Question

A resultant of two vectors makes ${{30}^{o}}$ with one vector and ${{45}^{o}}$ with the other. Find the two vectors if the resultant has the magnitude 15. [Hint: law of sines $\dfrac{P}{\sin \alpha }=\dfrac{Q}{\sin \beta }=\dfrac{R}{\sin \theta '}$, by geometry$\theta =\alpha +\beta $]

Answer 1

Hint: Two unknown vectors are added such that the magnitude of resultant is 15. Using angle sum property wherein the sum of all angles in a triangle is equal to 180 degrees, we can calculate the angle between the two vectors and then use the sine law to calculate the magnitude of each vector.
Formulas used:
$30+45+x=180$
$\dfrac{A}{\sin 45}=\dfrac{B}{\sin 30}=\dfrac{C}{\sin 105}$

Complete answer:
The triangle law of vector addition states that when two vectors are added such that they represent two sides of a triangle taken in the same order then their resultant is the third side taken in the opposite order. Therefore,

$\overrightarrow{C}=\overrightarrow{A}+\overrightarrow{B}$
Given that the resultant of two vectors make ${{30}^{o}}$ and ${{45}^{o}}$. Let the resultant vector be $\overrightarrow{C}$ then,

Applying the angle sum property, the third angle of the triangle or the angle between the vectors will be-
$\begin{align}
 & 30+45+x=180 \\
 & \Rightarrow x=180-75 \\
 & \therefore x=105 \\
\end{align}$
Given, $\left| \overrightarrow{C} \right|=15$
The magnitude of a vector is the length of that vector or the part represented by a physical unit.
Now, applying the sines law, we get,
$\dfrac{A}{\sin 45}=\dfrac{B}{\sin 30}=\dfrac{C}{\sin 105}$
Using the above equation we calculate the magnitude of first vector as-
$\begin{align}
 & \dfrac{A}{\sin 45}=\dfrac{C}{\sin 105} \\
 & \Rightarrow \dfrac{A}{\dfrac{1}{\sqrt{2}}}=\dfrac{15}{\dfrac{\sqrt{3}+1}{2\sqrt{2}}} \\
 & \therefore A=\dfrac{30}{\sqrt{3}+1} \\
\end{align}$
The value of one of the vectors is $\dfrac{30}{\sqrt{3}+1}$
Similarly, the magnitude of the second vector will be-
$\begin{align}
 & \dfrac{B}{\sin 30}=\dfrac{C}{\sin 105} \\
 & \Rightarrow \dfrac{B}{\dfrac{1}{2}}=\dfrac{15}{\dfrac{\sqrt{3}+1}{2\sqrt{2}}} \\
 & \therefore B=\dfrac{15\sqrt{2}}{\sqrt{3}+1} \\
\end{align}$
The value of the other vector is $\dfrac{15\sqrt{2}}{\sqrt{3}+1}$.
Therefore, the magnitude of two vectors are $\dfrac{30}{\sqrt{3}+1}$ and $\dfrac{15\sqrt{2}}{\sqrt{3}+1}$.

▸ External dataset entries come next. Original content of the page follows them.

(* ===== verification/RealityTestSpec.v ===== *)
(** * Theorems about the REALITY test client

    Its server, and only its server, reads from the ClientHello what the client hid in
    it; the client trusts exactly the certificates that prove the shared key. *)

From S2P Require Import Prelude GoIP Dns RealityTest.

Import RealityTest.

(** ** Slices *)

Lemma copy_at_app pre mid post src i :
  i = len pre → length src = length mid → copy_at (pre ++ mid ++ post) i src = Ok (pre ++ src ++ post).
Proof.
  intros Hi Hs. unfold copy_at. rewrite slice_to_app, slice_from_app by done. cbn [mbind result_bind].
  rewrite go_copy_fits by (rewrite length_app; lia). by rewrite Hs, drop_app_length.
Qed.

(** A ClientHello as what comes before, in and after its session ID. *)
Lemma split_hello (raw : list Z) :
  71 <= len raw → ∃ pre mid post, raw = pre ++ mid ++ post ∧ len pre = session_offset ∧ len mid = 32.
Proof.
  intros H. exists (take 39 raw), (take 32 (drop 39 raw)), (drop 32 (drop 39 raw)).
  rewrite take_drop, take_drop. split; [done|]. unfold len, session_offset in *.
  rewrite !length_take, length_drop. lia.
Qed.

Lemma eight_bytes (l : list Z) : len l = 8 → ∃ a b c d e f g h, l = [a; b; c; d; e; f; g; h].
Proof. unfold len. intros H. do 8 (destruct l as [|? l]; [discriminate H|]) . destruct l; [|cbn in H; lia]. by do 8 eexists. Qed.

(** The four bytes of the time. *)
Definition time_bytes (now : Z) : list Z :=
  let t := u32 now in [u8 (Z.shiftr t 24); u8 (Z.shiftr t 16); u8 (Z.shiftr t 8); u8 t].

Definition hidden (now : Z) (shortID : list Z) : list Z := [1; 0; 0; 0] ++ time_bytes now ++ shortID.

Lemma session_id_hidden now shortID :
  len shortID = 8 → session_id now shortID = Ok (hidden now shortID ++ replicate 16 0).
Proof. intros (a & b & c & d & e & f & g & h & ->)%eight_bytes. reflexivity. Qed.

Lemma hidden_len now shortID : len shortID = 8 → len (hidden now shortID) = 16.
Proof. intros H. unfold hidden, time_bytes. rewrite !len_app, H. done. Qed.

(** The bytes of the time give it back, as an unsigned number of 32 bits. *)
Lemma time_bytes_value now :
  let t := time_bytes now in
  16777216 * nth 0 t 0 + 65536 * nth 1 t 0 + 256 * nth 2 t 0 + nth 3 t 0 = u32 now.
Proof.
  cbn [time_bytes nth]. assert (0 <= u32 now < 4294967296) as Hr by (unfold u32; apply Z.mod_pos_bound; lia).
  generalize dependent (u32 now). intros t Ht. unfold u8. rewrite !Z.shiftr_div_pow2 by lia.
  change (2 ^ 24) with 16777216. change (2 ^ 16) with 65536. change (2 ^ 8) with 256.
  Z.to_euclidean_division_equations. lia.
Qed.

Section client.
Context (ECDH : list Z → option (list Z)) (HKDF : list Z → list Z → string → Z → option (list Z))
        (Seal : list Z → list Z → list Z → list Z → list Z) (HMAC : list Z → list Z → list Z)
        (ParseCertificate : list Z → option (option (list Z) * list Z)).
(** The server's side of the cipher. *)
Context (Open : list Z → list Z → list Z → list Z → option (list Z)).
Context (Seal_len : ∀ k n p a, len (Seal k n p a) = len p + 16)
        (Open_Seal : ∀ k n p a, Open k n (Seal k n p a) a = Some p).

Abbreviation Dial := (Dial ECDH HKDF Seal).

(** What a server reads from a ClientHello with a key and the client's random bytes. *)
Definition server_reads (raw random key : list Z) : option (list Z) :=
  match slice_from raw session_offset, copy_at raw session_offset (replicate 32 0), slice_from random 20 with
  | Ok rest, Ok aad, Ok nonce => Open key nonce (take 32 rest) aad
  | _, _, _ => None
  end.

Lemma server_reads_app pre mid post random key nonce :
  len pre = session_offset → len mid = 32 → slice_from random 20 = Ok nonce →
  server_reads (pre ++ mid ++ post) random key = Open key nonce mid (pre ++ replicate 32 0 ++ post).
Proof.
  intros Hp Hm Hn. unfold server_reads. rewrite slice_from_app, copy_at_app, Hn by (rewrite ?length_replicate; unfold len in *; lia).
  assert (length mid = 32%nat) as Hl by (unfold len in Hm; lia). by rewrite take_app_le, take_ge by lia.
Qed.

(** C38. The client's ClientHello is read by its server.  [Dial] returns, and leaves a
    connection open exactly when it gives a client; the ClientHello it then sends
    differs from the library's in the 32 bytes of the session ID only; its key is
    the one derived from the exchange with the server's public key; and a server
    that has this key, and so blanks the session ID and opens it with the random
    bytes, reads the version 1.0.0, the time as a 32-bit number and the short ID. *)
Theorem server_reads_the_hello o pubKey shortID :
  len shortID = 8 → (∀ raw, hello_raw o = Some raw → 71 <= len raw) →
  ∃ r left_open, Dial o pubKey shortID = Ok (r, left_open) ∧
    match r with
    | inl _ => left_open = false
    | inr c => left_open = true ∧
        ∃ pre mid post shared,
          hello_raw o = Some (pre ++ mid ++ post) ∧ len pre = 39 ∧ len mid = 32 ∧
          Raw c = pre ++ SessionId c ++ post ∧ len (SessionId c) = 32 ∧ Verified c = false ∧
          ECDH pubKey = Some shared ∧
          HKDF shared (take 20 (hello_random o)) "REALITY" (len shared) = Some (AuthKey c) ∧
          ∃ t, server_reads (Raw c) (hello_random o) (AuthKey c) = Some ([1; 0; 0; 0] ++ t ++ shortID) ∧
            len t = 4 ∧ 16777216 * nth 0 t 0 + 65536 * nth 1 t 0 + 256 * nth 2 t 0 + nth 3 t 0 = u32 (unix o)
    end.
Proof.
  intros Hs Hraw. unfold RealityTest.Dial. destruct (dials o); cbn [negb]; [|by exists (inl "dial"), false].
  unfold prepare. destruct (builds o); cbn [negb mbind result_bind close_and_fail]; [|by eexists (inl _), false].
  destruct (hello_raw o) as [raw|] eqn:Hr; cbn [mbind result_bind close_and_fail]; [|by eexists (inl _), false].
  destruct (Z.eqb_spec (len (hello_random o)) 32) as [Hrand|]; cbn [negb mbind result_bind close_and_fail]; [|by eexists (inl _), false].
  destruct (split_hello raw (Hraw _ eq_refl)) as (pre & mid & post & -> & Hpre & Hmid).
  rewrite make_slice_ok by lia. cbn [mbind result_bind]. change (replicate (Z.to_nat 32) zero) with (replicate 32 0).
  rewrite copy_at_app by (rewrite ?length_replicate; unfold len in *; lia). cbn [mbind result_bind].
  rewrite session_id_hidden by done. cbn [mbind result_bind].
  destruct (len pubKey =? 32); cbn [negb mbind result_bind close_and_fail]; [|by eexists (inl _), false].
  destruct (key_share o); cbn [negb mbind result_bind close_and_fail]; [|by eexists (inl _), false].
  destruct (ECDH pubKey) as [shared|] eqn:Hecdh; cbn [mbind result_bind close_and_fail]; [|by eexists (inl _), false].
  rewrite (slice_to_ok (hello_random o)), (slice_from_ok (hello_random o)) by lia. cbn [mbind result_bind]. change (Z.to_nat 20) with 20%nat.
  destruct (HKDF shared _ _ _) as [key|] eqn:Hkey; cbn [mbind result_bind close_and_fail]; [|by eexists (inl _), false].
  destruct (aes_key key); cbn [negb mbind result_bind close_and_fail]; [|by eexists (inl _), false].
  rewrite slice_to_app by (symmetry; by apply hidden_len). cbn [mbind result_bind].
  set (aad := pre ++ replicate 32 0 ++ post). set (nonce := drop 20 (hello_random o)).
  set (sid := Seal key nonce (hidden (unix o) shortID) aad).
  assert (len sid = 32) as Hsid by (unfold sid; rewrite Seal_len, hidden_len by done; lia).
  pose proof (hidden_len (unix o) shortID Hs) as Hh.
  assert (copy_at (hidden (unix o) shortID ++ replicate 16 0) 0 sid = Ok sid) as ->.
  { pose proof (copy_at_app [] (hidden (unix o) shortID ++ replicate 16 0) [] sid 0 eq_refl) as Hc.
    cbn [app] in Hc. rewrite !app_nil_r in Hc. apply Hc. rewrite length_app, length_replicate. unfold len in *. lia. }
  cbn [mbind result_bind]. unfold aad at 1. rewrite copy_at_app by (rewrite ?length_replicate; unfold len in *; lia).
  cbn [mbind result_bind]. eexists (inr _), true. split; [reflexivity|]. split; [done|].
  exists pre, mid, post, shared. cbn [Raw SessionId AuthKey Verified]. do 8 (split; [done|]).
  exists (time_bytes (unix o)). split; [|split; [done|apply time_bytes_value]].
  rewrite (server_reads_app _ _ _ _ _ nonce) by (done || (by rewrite slice_from_ok by lia)).
  fold aad. unfold sid. rewrite Open_Seal. done.
Qed.

(** The client trusts a handshake exactly when the first certificate is an Ed25519 one
    whose signature proves the shared key, and nothing else failed; otherwise it
    keeps the certificate for inspection. *)
Theorem handshake_proves_the_key c certs others ok c' :
  Verified c = false → Handshake HMAC ParseCertificate c certs others = (ok, c') →
  (Verified c' = true ↔
     ∃ leaf rest pub, certs = leaf :: rest ∧ ParseCertificate leaf = Some (Some pub, HMAC (AuthKey c) pub)) ∧
  (ok = true ↔ Verified c' = true ∧ others = true) ∧
  AuthKey c' = AuthKey c ∧ PresentedLeaf c' = hd (PresentedLeaf c) certs.
Proof.
  intros Hv. unfold Handshake, VerifyPeerCertificate. destruct certs as [|leaf rest].
  - intros [= <- <-]. rewrite Hv. split_and!; try done; [|by intuition].
    split; [done|by intros (? & ? & ? & ? & _)].
  - destruct (ParseCertificate leaf) as [[[pub|] sig]|] eqn:Hp; [|intros [= <- <-]; cbn [Verified set_field PresentedLeaf AuthKey]..].
    + case_bool_decide as Hs; intros [= <- <-]; cbn in *; (split_and!; [|by (try rewrite Hv); intuition|done|done]).
      * split; [intros _; exists leaf, rest, pub; by rewrite Hp, Hs|done].
      * rewrite Hv. split; [done|]. intros (? & ? & ? & [= <- <-] & Hc). rewrite Hp in Hc. injection Hc as -> Hc. done.
    + cbn. rewrite Hv. split_and!; try done; [|by intuition]. split; [done|]. intros (? & ? & ? & [= <- <-] & Hc). congruence.
    + cbn. rewrite Hv. split_and!; try done; [|by intuition]. split; [done|]. intros (? & ? & ? & [= <- <-] & Hc). congruence.
Qed.

End client.

(** ** Witnesses *)

Module Demo.

(** A toy cipher: the text, then a tag made of the lengths of the other arguments. *)
Definition seal (k n p a : list Z) : list Z := p ++ replicate 16 (len k + len n + len a).
Definition open (k n c a : list Z) : option (list Z) :=
  if bool_decide (drop (length c - 16) c = replicate 16 (len k + len n + len a)) then Some (take (length c - 16) c) else None.

Lemma seal_len k n p a : len (seal k n p a) = len p + 16.
Proof. unfold seal. by rewrite len_app. Qed.

Lemma open_seal k n p a : open k n (seal k n p a) a = Some p.
Proof.
  unfold open, seal. rewrite length_app, length_replicate. replace (length p + 16 - 16)%nat with (length p) by lia.
  rewrite drop_app_length, take_app_length. by rewrite bool_decide_eq_true_2.
Qed.

Definition ecdh (p : list Z) : option (list Z) := Some (map (λ b, 255 - b) p).
Definition hkdf (secret salt : list Z) (info : string) (n : Z) : option (list Z) := Some secret.
Definition demo_hello : list Z := seqZ 0 80.
Definition demo : outcome := mkOutcome true true (Some demo_hello) (replicate 32 7) true 1700000000.

Lemma server_reads_the_hello_witness :
  ∃ c, Dial ecdh hkdf seal demo (replicate 32 9) [1; 2; 3; 4; 5; 6; 7; 8] = Ok (inr c, true) ∧
    drop 71 (Raw c) = seqZ 71 9 ∧
    ∃ t, server_reads open (Raw c) (replicate 32 7) (AuthKey c) = Some ([1; 0; 0; 0] ++ t ++ [1; 2; 3; 4; 5; 6; 7; 8]).
Proof.
  destruct (server_reads_the_hello ecdh hkdf seal open seal_len open_seal demo (replicate 32 9) [1; 2; 3; 4; 5; 6; 7; 8])
    as (r & l & Hr & H); [reflexivity|intros raw [= <-]; vm_compute; discriminate|].
  destruct r as [e|c]; [vm_compute in Hr; discriminate Hr|].
  destruct H as (-> & pre & mid & post & shared & _ & _ & _ & _ & _ & _ & _ & _ & t & Ht & _).
  exists c. split; [exact Hr|]. split; [|by exists t]. vm_compute in Hr. injection Hr as <-. vm_compute. reflexivity.
Defined.

End Demo.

Note: Vector is a quantity that has magnitude as well as direction. The direction in space is described in terms of units vectors. The most common unit vectors used are along the x, y and z direction. Addition of vectors is commutative and associative while multiplication is neither commutative nor associative.